The big weakness, though, was the annoyance value. For many years, there were no checkout lanes; instead, each area of the store had a separate checkout counter. If you went shopping around lunchtime, this meant that there were six counters, widely spaced out, of which only three had people. Finding someone to ring a purchase up was hard. Furthermore, they were by far the pushiest store I ever dealt with in terms of phone numbers; they refused to sell me something without a phone number on some occasions.

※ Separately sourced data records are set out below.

Fixpoint types (l : list ty) : tys := match l with [] => TNil | t :: l => TCons t (types l) end.
Definition Handler (args res : tys) : Type := Request -> interps args -> M HostState (callback_result (Z * option (interps res))).
Definition response {R : Type} (cc : Z) : M HostState (callback_result (Z * option R)) := ret (Returned (cc, None)).
Definition responseSuccess {R : Type} (r : R) : M HostState (callback_result (Z * option R)) :=
  ret (Returned (ccSuccess, Some r)).
Definition nonzero (z : Z) : bool := negb (z =? 0).
Definition the_channel (r : Request) (ch : Z) : Z := convertCurrentChannelNum ch (channel (ctx r)).

Section Commands.
Context {J : JsonLib} {C : Crypto} {P : PaddedCrypto}.

(** ** usercommands.cpp *)
Definition set_user_access_args : tys :=
  types [TFixed 4; TFixed 1; TFixed 1; TFixed 1; TFixed 1; TFixed 6; TFixed 2; TFixed 4; TFixed 4; TOpt (TUInt 1)].
Definition ipmiSetUserAccess : Handler set_user_access_args TNil :=
  fun r '(ch, (enabled, (link, (callback, (bitsUpdate, (user, (reserved1, (priv, (reserved2, (limit, _)))))))))) =>
  if nonzero reserved1 || nonzero reserved2 || nonzero (default 0 limit) || negb (isValidPrivLimit priv)
  then response ccInvalidFieldRequest
  else
    let chNum := the_channel r ch in
    let! valid := on_channels (isValidChannel chNum) in
    if negb valid then response invalidChannel
    else
      let! sess := on_channels (getChannelSessionSupport chNum) in
      if sess =? EChannelSessSupported_none then response ccActionNotSupported
      else if negb (isValidUserId user) then response ccParmOutOfRange
      else
        let update := nonzero bitsUpdate in
        let a := {| privilege := priv; ipmiEnabled := update && nonzero enabled;
                    linkAuthEnabled := update && nonzero link; accessCallback := update && nonzero callback |} in
        let! cc := on_users (setUserPrivilegeAccess user chNum a update) in response cc.

Definition get_user_access_args : tys := types [TFixed 4; TFixed 4; TFixed 6; TFixed 2].
Definition get_user_access_res : tys :=
  types [TFixed 6; TFixed 2; TFixed 6; TFixed 2; TFixed 6; TFixed 2; TFixed 4; TFixed 1; TFixed 1; TFixed 1; TFixed 1].
Definition ipmiGetUserAccess : Handler get_user_access_args get_user_access_res :=
  fun r '(ch, (reserved1, (user, (reserved2, _)))) =>
  let chNum := the_channel r ch in
  let! valid := if nonzero reserved1 || nonzero reserved2 then ret false else on_channels (isValidChannel chNum) in
  if negb valid then response ccInvalidFieldRequest
  else
    let! sess := on_channels (getChannelSessionSupport chNum) in
    if sess =? EChannelSessSupported_none then response ccActionNotSupported
    else if negb (isValidUserId user) then response ccParmOutOfRange
    else
      let! (counts, fixedUsers) := on_users ipmiUserGetAllCounts in
      let '(maxChUsers, enabledUsers) := counts in
      let! (cc, state) := on_users (ipmiUserCheckEnabled user) in
      if negb (cc =? ccSuccess) then response cc
      else
        let! (cc, a) := on_users (ipmiUserGetPrivilegeAccess user chNum) in
        if negb (cc =? ccSuccess) then response cc
        else
          responseSuccess (maxChUsers mod 64, (0, (enabledUsers mod 64,
            ((if state : bool then userIdEnabledViaSetPassword else userIdDisabledViaSetPassword),
             (fixedUsers mod 64, (0, (privilege a mod 16, (Z.b2z (ipmiEnabled a), (Z.b2z (linkAuthEnabled a),
             (Z.b2z (accessCallback a), (0, tt))))))))))).

Definition set_user_name_args : tys := types [TFixed 6; TFixed 2; TBytes 16].
Definition ipmiSetUserName : Handler set_user_name_args TNil :=
  fun r '(id, (reserved, (name, _))) =>
  if nonzero reserved then response ccInvalidFieldRequest
  else if negb (isValidUserId id) then response ccParmOutOfRange
  else let! cc := on_users (ipmiUserSetUserName id (c_str name)) in response cc.

Definition get_user_name_args : tys := types [TFixed 6; TFixed 2].
Definition get_user_name_res : tys := types [TBytes 16].
Definition ipmiGetUserName : Handler get_user_name_args get_user_name_res :=
  fun r '(id, (reserved, _)) =>
  if nonzero reserved then response ccInvalidFieldRequest
  else
    let! (cc, name) := on_users (getUserName id) in
    if negb (cc =? ccSuccess) then response ccParmOutOfRange
    else if (ipmiMaxUserName <? length name)%nat then response ccUnspecifiedError
    else responseSuccess (name ++ replicate (ipmiMaxUserName - length name) 0, tt).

In general, the impression I got of the store was that they were simply incompetent. Many years back, I thought I’d apply for one of their store cards, since I tend to get a lot of electronics. The service rep I spoke to insisted that she couldn’t process my request because I needed to provide a full name – but I had; my first name is a single letter. After this went back and forth a bit, she claimed that I had no credit history and couldn’t qualify for credit. This is an innovative claim – I’d just bought a house, and I had a several-year credit history. In short, either their software sucked or she was lying. Either way, the net result was less interest on my part in dealing with them.
I once picked up a charge+sync cable for a Palm Pilot there. It didn’t actually allow communication – replacing it with a cheap cable I got elsewhere made it work.
My overall impression of Circuit City is one of crazy and ill-considered store design, bad service, and incoherent policies. I’m sad for the employees, but totally unsurprised to see the store fail. It was just plain poorly run.
Comments [archived]
From: Mark Deisinger
Date: 2009-01-16 14:06:11 -0600
I also am unsurprised. I always felt like I had to double-check everything the employees did or said when I went there. I was buying a TV there about four years ago, and the salesman kept encouraging me to get a digital TV or one with a digital tuner because the FCC was going to be turning off analog signals “in September of this year”. I almost laughed in his face, but I got the idea that he actually believed what he was saying.
From: Matt Hajicek
Date: 2009-01-25 15:36:01 -0600
These are the guys that laid off all their highest paid (read: best and most experienced) employees in the summer of ’07. We all knew that was a mistake, and many of us informally boycotted them for it. This is the result.